VanjaAussi de profiter des avantages de la position de graphiste. Vous pouvez travailler dans tous les domaines qui vous intéressent, puisque tout le monde a besoin d’un graphiste. Peut-être que le graphisme est simplement une excuse pour explorer, observer, poser des questions.

Instagram est très dangereux parce qu’on regarde tous les mêmes choses.

OfflineDonc vous ne vous inspirez pas seulement du champ du graphisme, mais aussi des beaux-arts, du cinéma…

SaraAbsolument ! C’est très important ! J’ai appris ça en venant de la ZHdK, qui est une école très centrée sur l’artisanat et très traditionnelle en termes de graphisme, puis en allant à la Gerrit Rietveld Académie, où on peut définir soi-même son contenu et travailler de façon plus personnelle. C’est aussi très important quand tu travailles avec des clients. Tu dois comprendre ce qu’ils produisent, sinon comment pourrais-tu commenter leur travail ? Le graphisme, c’est trouver un langage adapté en parlant, en pensant, en observant et en trouvant des connexions. Toutes les disciplines sont connectées les unes aux autres.

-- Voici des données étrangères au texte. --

(** What the modifier [i] of a table costs. *)
Definition modifier_cost (base pix : rgb) (table : list Z) (i : Z) : Z := weight (modify base (table !!! Z.to_nat i)) pix.

(** The early exits of the search do not change what it finds. *)
Lemma try_modifier_ok base pix table bestScore bestIndex i :
  bytes3 pix ->
  try_modifier base pix table (bestScore, bestIndex) i =
    if modifier_cost base pix table i <? bestScore then (modifier_cost base pix table i, i) else (bestScore, bestIndex).
Proof.
  destruct base as [[r g] b], pix as [[pr pg] pb]. intros (Hr & Hg & Hb).
  unfold modifier_cost, weight, modify, try_modifier. cbn [fst snd].
  set (m := table !!! Z.to_nat i).
  pose proof (square_byte (clamp (g + m)) pg (clamp_byte _) Hg) as Sg.
  pose proof (square_byte (clamp (r + m)) pr (clamp_byte _) Hr) as Sr.
  pose proof (square_byte (clamp (b + m)) pb (clamp_byte _) Hb) as Sb.
  set (sg := square (clamp (g + m) - pg)) in *. set (sr := square (clamp (r + m) - pr)) in *.
  set (sb := square (clamp (b + m) - pb)) in *.
  rewrite (u32_small (6 * sg)), (u32_small (3 * sr)), (u32_small sb) by lia.
  rewrite (u32_small (6 * sg + 3 * sr)) by lia. rewrite (u32_small (6 * sg + 3 * sr + sb)) by lia.
  destruct (Z.leb_spec bestScore (6 * sg)); [by replace (_ <? _) with false by lia|].
  destruct (Z.leb_spec bestScore (6 * sg + 3 * sr)); [by replace (_ <? _) with false by lia|].
  done.
Qed.

Lemma modifier_cost_range base pix table i : bytes3 pix -> 0 <= modifier_cost base pix table i <= 650250.
Proof. intros. by apply weight_range; [apply modify_bytes|]. Qed.

Lemma search_min base pix table l bestIndex :
  bytes3 pix ->
  exists idx, foldl (try_modifier base pix table) (modifier_cost base pix table bestIndex, bestIndex) l
                = (modifier_cost base pix table idx, idx) /\
    (idx = bestIndex \/ idx ∈ l) /\
    forall j, j = bestIndex \/ j ∈ l -> modifier_cost base pix table idx <= modifier_cost base pix table j.
Proof.
  intros Hp. revert bestIndex. induction l as [|i l IH]; intros k; cbn [foldl].
  - exists k. split; [done|]. split; [by left|]. intros j [->|Hj]; [done|set_solver].
  - rewrite try_modifier_ok by done. destruct (Z.ltb_spec (modifier_cost base pix table i) (modifier_cost base pix table k)).
    + destruct (IH i) as (idx & E & Hin & Hmin). exists idx. split; [done|]. split; [set_solver|].
      intros j Hj. destruct (decide (j = k)) as [->|]; [|apply Hmin; set_solver].
      transitivity (modifier_cost base pix table i); [apply Hmin; by left|lia].
    + destruct (IH k) as (idx & E & Hin & Hmin). exists idx. split; [done|]. split; [set_solver|].
      intros j Hj. destruct (decide (j = i)) as [->|]; [|apply Hmin; set_solver].
      transitivity (modifier_cost base pix table k); [apply Hmin; by left|lia].
Qed.

(** The best of the four modifiers. *)
Lemma search_best base pix table :
  bytes3 pix ->
  exists idx, foldl (try_modifier base pix table) (UINT_MAX, 0) (seqZ 0 4) = (modifier_cost base pix table idx, idx) /\
    0 <= idx < 4 /\ forall j, 0 <= j < 4 -> modifier_cost base pix table idx <= modifier_cost base pix table j.
Proof.
  intros Hp. change (seqZ 0 4) with (0 :: seqZ 1 3). cbn [foldl]. rewrite try_modifier_ok by done.
  pose proof (modifier_cost_range base pix table 0 Hp). replace (_ <? UINT_MAX) with true by (unfold UINT_MAX; lia).
  destruct (search_min base pix table (seqZ 1 3) 0 Hp) as (idx & E & Hin & Hmin). exists idx. split; [done|].
  rewrite elem_of_seqZ in Hin. split; [lia|]. intros j Hj. apply Hmin. rewrite elem_of_seqZ. lia.
Qed.

Lemma chooseModifier_best base pix lw k table :
  bytes3 pix -> 0 <= k < 16 -> 0 <= lw < 2 ^ 32 -> modifier_index lw k = 0 ->
  exists lw', chooseModifier base pix lw k table = (modifier_cost base pix table (modifier_index lw' k), lw') /\
    0 <= lw' < 2 ^ 32 /\ (forall k', 0 <= k' < 16 -> k' <> k -> modifier_index lw' k' = modifier_index lw k') /\
    forall j, 0 <= j < 4 -> modifier_cost base pix table (modifier_index lw' k) <= modifier_cost base pix table j.
Proof.
  intros Hp Hk Hl H0. unfold chooseModifier. destruct (search_best base pix table Hp) as (idx & -> & Hi & Hmin).
  fold (index_mask idx k). exists (Z.lor lw (index_mask idx k)).
  assert (E : modifier_index (Z.lor lw (index_mask idx k)) k = idx) by (rewrite modifier_index_set by lia; by rewrite Z.eqb_refl).
  rewrite E. split; [done|]. split; [apply lor_bound; [lia|done|apply u32_range]|]. split; [|done].
  intros k' Hk' Hne. rewrite modifier_index_set by lia. by replace (k' =? k) with false by lia.
Qed.

(** *** Halves *)

Definition key (xy : Z * Z) : Z := snd xy + fst xy * 4.

Definition in_block (xy : Z * Z) : Prop := 0 <= fst xy < 4 /\ 0 <= snd xy < 4.

Lemma key_range xy : in_block xy -> 0 <= key xy < 16.
Proof. unfold in_block, key. lia. Qed.

Lemma half_in_block fl second : Forall in_block (half fl second) /\ NoDup (key <$> half fl second) /\ length (half fl second) = 8%nat.
Proof.
  split_and!; [|apply (bool_decide_unpack _); by destruct fl, second|by destruct fl, second].
  apply Forall_forall. intros xy Hxy. assert (H : forallb (fun xy => (0 <=? xy.1) && (xy.1 <? 4) && (0 <=? xy.2) && (xy.2 <? 4)) (half fl second) = true)
    by (by destruct fl, second). rewrite forallb_forall in H. specialize (H xy (proj1 (list_elem_of_In _ _) Hxy)). unfold in_block. lia.
Qed.

Section Block.
Variables (pIn : list Z) (inMask : Z).
Hypothesis Hpix : forall i, bytes3 (pixel pIn i).

#[local] Abbreviation cost := (cost pIn inMask).
#[local] Abbreviation half_error := (half_error pIn inMask).
#[local] Abbreviation encode_turn := (encode_turn pIn inMask).

Lemma cost_range base table lw xy : 0 <= cost base table lw xy <= 650250.
Proof. destruct xy as [x y]. unfold Etc1.cost. destruct (masked _ _); [|lia]. apply weight_range; [apply modify_bytes|apply Hpix]. Qed.

Lemma half_error_cons base table lw xy l :
  half_error base table lw (xy :: l) = cost base table lw xy + half_error base table lw l.
Proof. done. Qed.

Lemma half_error_range base table lw l : 0 <= half_error base table lw l <= 650250 * Z.of_nat (length l).
Proof.
  induction l as [|xy l IH]; [simpl; unfold Etc1.half_error; simpl; lia|]. pose proof (cost_range base table lw xy).
  rewrite half_error_cons. cbn [length]. lia.
Qed.

Lemma half_error_ext base table lw lw' l :
  (forall xy, xy ∈ l -> modifier_index lw (key xy) = modifier_index lw' (key xy)) ->
  half_error base table lw l = half_error base table lw' l.
Proof.
  intros H. unfold Etc1.half_error. f_equal. apply list_fmap_ext. intros i [x y] Hxy%list_elem_of_lookup_2.
  unfold Etc1.cost. specialize (H _ Hxy). unfold key in H. cbn [fst snd] in H. by rewrite H.
Qed.

Lemma encode_turn_ok base table sc lw xy :
  in_block xy -> 0 <= lw < 2 ^ 32 -> modifier_index lw (key xy) = 0 -> 0 <= sc < 2 ^ 30 ->
  exists lw', encode_turn base table (sc, lw) xy = (sc + cost base table lw' xy, lw') /\ 0 <= lw' < 2 ^ 32 /\
    (forall k, 0 <= k < 16 -> k <> key xy -> modifier_index lw' k = modifier_index lw k) /\
    forall lw2, cost base table lw' xy <= cost base table lw2 xy.
Proof.
  intros Hin Hl H0 Hsc. pose proof (key_range xy Hin) as Hk. destruct xy as [x y]. unfold Etc1.encode_turn, Etc1.cost, key in *. cbn [fst snd] in *.
  destruct (masked inMask (x + 4 * y)); [|exists lw; rewrite Z.add_0_r; done].
  destruct (chooseModifier_best base (pixel pIn (x + 4 * y)) lw (y + x * 4) table) as (lw' & -> & Hl' & Hf & Hmin); [apply Hpix|done..|].
  exists lw'. split_and!; try done.
  - f_equal. apply s32_small. pose proof (modifier_cost_range base (pixel pIn (x + 4 * y)) table (modifier_index lw' (y + x * 4)) (Hpix _)). unfold modifier_cost in *. lia.
  - lia.
  - lia.
  - intros lw2. apply Hmin, modifier_index_range. lia.
Qed.

Lemma encode_turns base table l sc lw :
  Forall in_block l -> NoDup (key <$> l) -> 0 <= lw < 2 ^ 32 ->
  (forall xy, xy ∈ l -> modifier_index lw (key xy) = 0) -> 0 <= sc -> sc + 650250 * Z.of_nat (length l) < 2 ^ 30 ->
  exists lw', foldl (encode_turn base table) (sc, lw) l = (sc + half_error base table lw' l, lw') /\ 0 <= lw' < 2 ^ 32 /\
    (forall k, 0 <= k < 16 -> k ∉ key <$> l -> modifier_index lw' k = modifier_index lw k) /\
    forall lw2, half_error base table lw' l <= half_error base table lw2 l.
Proof.
  intros Hb. revert sc lw. induction Hb as [|xy l Hxy Hb IH]; intros sc lw Hnd Hl H0 Hsc Hs.
  { exists lw. unfold Etc1.half_error. simpl. split; [f_equal; lia|]. split; [done|]. split; [done|]. intros lw2. lia. }
  cbn [fmap list_fmap] in Hnd. apply NoDup_cons in Hnd as [Hni Hnd]. cbn [length] in Hs. cbn [foldl].
  destruct (encode_turn_ok base table sc lw xy Hxy Hl) as (lw1 & -> & Hl1 & Hf1 & Hm1); [apply H0; by left|lia|].
  pose proof (cost_range base table lw1 xy).
  destruct (IH (sc + cost base table lw1 xy) lw1) as (lw2 & -> & Hl2 & Hf2 & Hm2); [done|done| |lia|lia|].
  { intros xy' Hin. pose proof (key_range xy' (proj1 (Forall_forall _ _) Hb _ Hin)). rewrite Hf1; [apply H0; by right|done|].
    intros E. apply Hni. rewrite <-E. by apply list_elem_of_fmap_2. }
  assert (Ek : modifier_index lw2 (key xy) = modifier_index lw1 (key xy)) by (apply Hf2; [by apply key_range|done]).
  assert (Ec : cost base table lw2 xy = cost base table lw1 xy).
  { destruct xy as [x y]. unfold Etc1.cost. unfold key in Ek. cbn [fst snd] in Ek. by rewrite Ek. }
  exists lw2. split_and!; try done; try lia.
  - f_equal. rewrite half_error_cons, Ec. lia.
  - intros k Hk Hin. cbn [fmap list_fmap] in Hin. rewrite not_elem_of_cons in Hin. rewrite Hf2, Hf1 by naive_solver. done.
  - intros lw3. rewrite !half_error_cons, Ec. specialize (Hm1 lw3). specialize (Hm2 lw3). lia.
Qed.

(** The encoder of a half: the score grows by the error of the half, which is the
    least for this table; the bits of the other half stay. *)
Lemma helper_best c fl second base table :
  0 <= low c < 2 ^ 32 -> (forall xy, xy ∈ half fl second -> modifier_index (low c) (key xy) = 0) ->
  0 <= score c <= 8 * 650250 ->
  exists c', etc_encode_subblock_helper pIn inMask c fl second base table = c' /\ high c' = high c /\
    score c' = score c + half_error base table (low c') (half fl second) /\ 0 <= low c' < 2 ^ 32 /\
    (forall k, 0 <= k < 16 -> k ∉ key <$> half fl second -> modifier_index (low c') k = modifier_index (low c) k) /\
    forall lw2, half_error base table (low c') (half fl second) <= half_error base table lw2 (half fl second).
Proof.
  intros Hl H0 Hs. destruct (half_in_block fl second) as (Hb & Hnd & Hlen).
  destruct (encode_turns base table (half fl second) (score c) (low c)) as (lw' & E & Hl' & Hf & Hm);
    [done|done|done|done|lia|rewrite Hlen; lia|].
  eexists. split; [reflexivity|]. unfold etc_encode_subblock_helper. rewrite s32_small by lia.
  rewrite E.
  cbn [high low score]. split_and!; try done; try lia.
  pose proof (half_error_range base table lw' (half fl second)). rewrite Hlen in *. apply u32_small. lia.
Qed.

Lemma take_best_min (f : Z -> etc_compressed) l c :
  let r := foldl (fun c i => take_best c (f i)) c l in
  (r = c \/ exists i, i ∈ l /\ r = f i) /\ score r <= score c /\ forall i, i ∈ l -> score r <= score (f i).
Proof.
  revert c. induction l as [|i l IH]; intros c; cbn [foldl].
  - split; [by left|]. split; [lia|]. set_solver.
  - destruct (IH (take_best c (f i))) as (H1 & H2 & H3).
    assert (Hb : score (take_best c (f i)) <= score c /\ score (take_best c (f i)) <= score (f i) /\
                 (take_best c (f i) = c \/ take_best c (f i) = f i)).
    { unfold take_best. destruct (Z.ltb_spec (score (f i)) (score c)); split_and!; try lia; auto. }
    destruct Hb as (Hb1 & Hb2 & Hb3). cbv zeta. set (r := foldl _ _ l) in *. split_and!.
    + destruct H1 as [E|(j & Hj & E)]; [|right; exists j; split; [by right|done]].
      destruct Hb3 as [E'|E']; [left; congruence|right; exists i; split; [by left|congruence]].
    + lia.
    + intros j [->|Hj]%elem_of_cons; [lia|by apply H3].
Qed.

Lemma low_none k : 0 <= k -> modifier_index 0 k = 0.
Proof. intros Hk. rewrite modifier_index_bits by done. by rewrite !Z.bits_0. Qed.

Lemma key_in_half fl second xy : xy ∈ half fl second -> 0 <= key xy < 16.
Proof. intros H. destruct (half_in_block fl second) as (Hb & _). apply key_range, (proj1 (Forall_forall _ _) Hb _ H). Qed.

Lemma halves_disjoint fl second xy : xy ∈ half fl second -> key xy ∉ key <$> half fl (negb second).
Proof.
  intros Hxy. assert (Hd : forallb (fun xy => bool_decide (key xy ∉ key <$> half fl (negb second))) (half fl second) = true)
    by (by destruct fl, second).
  rewrite forallb_forall in Hd. specialize (Hd xy (proj1 (list_elem_of_In _ _) Hxy)). by apply bool_decide_eq_true in Hd.
Qed.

VanjaJe pense qu’il est très important d’échapper à la bulle du graphisme, à la bulle de l’école, de sortir. Surtout avec Instagram qui est très dangereux parce qu’on regarde tous les mêmes choses.

SaraLe graphisme c’est aussi une sorte d’outil, presque une philosophie, pour penser les structures du monde et n’importe quelle question. Tant que tu gardes cette idée d’exploration et d’inspiration, tu peux…

Vanja… trouver dans ce boulot quelque chose qui t’intéressera ou te rendra heureux.

OfflineVous parliez d’Instagram; comment est-ce que vous pensez qu’on devrait communiquer sur le graphisme ?

SaraOn n’a pas vraiment de profil Instagram. On en a créé un maintenant pour notre studio, parce qu’on pense que ça reste sans doute important d’avoir un site. Mais d’un autre côté, on ne veut pas jouer le jeu d’Instagram, juste pour montrer les derniers trucs cools qu’on a fait. J’en ai vraiment marre de voir des pages Instagram de graphistes. Un jour, mon professeur à Rietveld m’a demandé comment je trouvais encore l’énergie et le courage d’être graphiste, parce que quand lui a fait ses études, avant de devenir graphiste, il ne voyait pas autant d’images, de sites et de portfolios. Il aurait eu peur de se lancer aujourd’hui, parce qu’on voit tellement de choses. Personnellement, j’aime aussi bien me cacher, ne pas regarder, ne pas prendre ça trop au sérieux. C’est vraiment une façon différente de présenter son travail. C’est presque un travail en soi. C’est comme une sorte de filtre appliqué sur le travail. C’est vraiment déconnecté de ce qu’on fait. Même si tu veux poster une image de ton travail, c’est une décision difficile. Quel genre de fond, est-ce que la scène de présentation est en mouvement, est-ce que c’est quelque chose de quotidien? Est-ce que c’est dans une sorte de white cube ?… Tous ces choix produisent une sorte de commentaire du travail, mais ce n’est pas le travail en tant que tel. Et ça m’intéresse plus de parler avec les gens pour connaître leur travail.

VanjaIl y a aussi une sorte de tournant, parce que tout le monde veut être unique et en même temps tout le monde veut être approuvé par la masse. C’est le problème principal avec cette culture de la notation.

SaraC’est un système qui existe, les gens s’en servent, mais ce serait intéressant de le détourner. On n’est pas des spécialistes, mais on doit penser à une façon d’utiliser ces outils sans se perdre.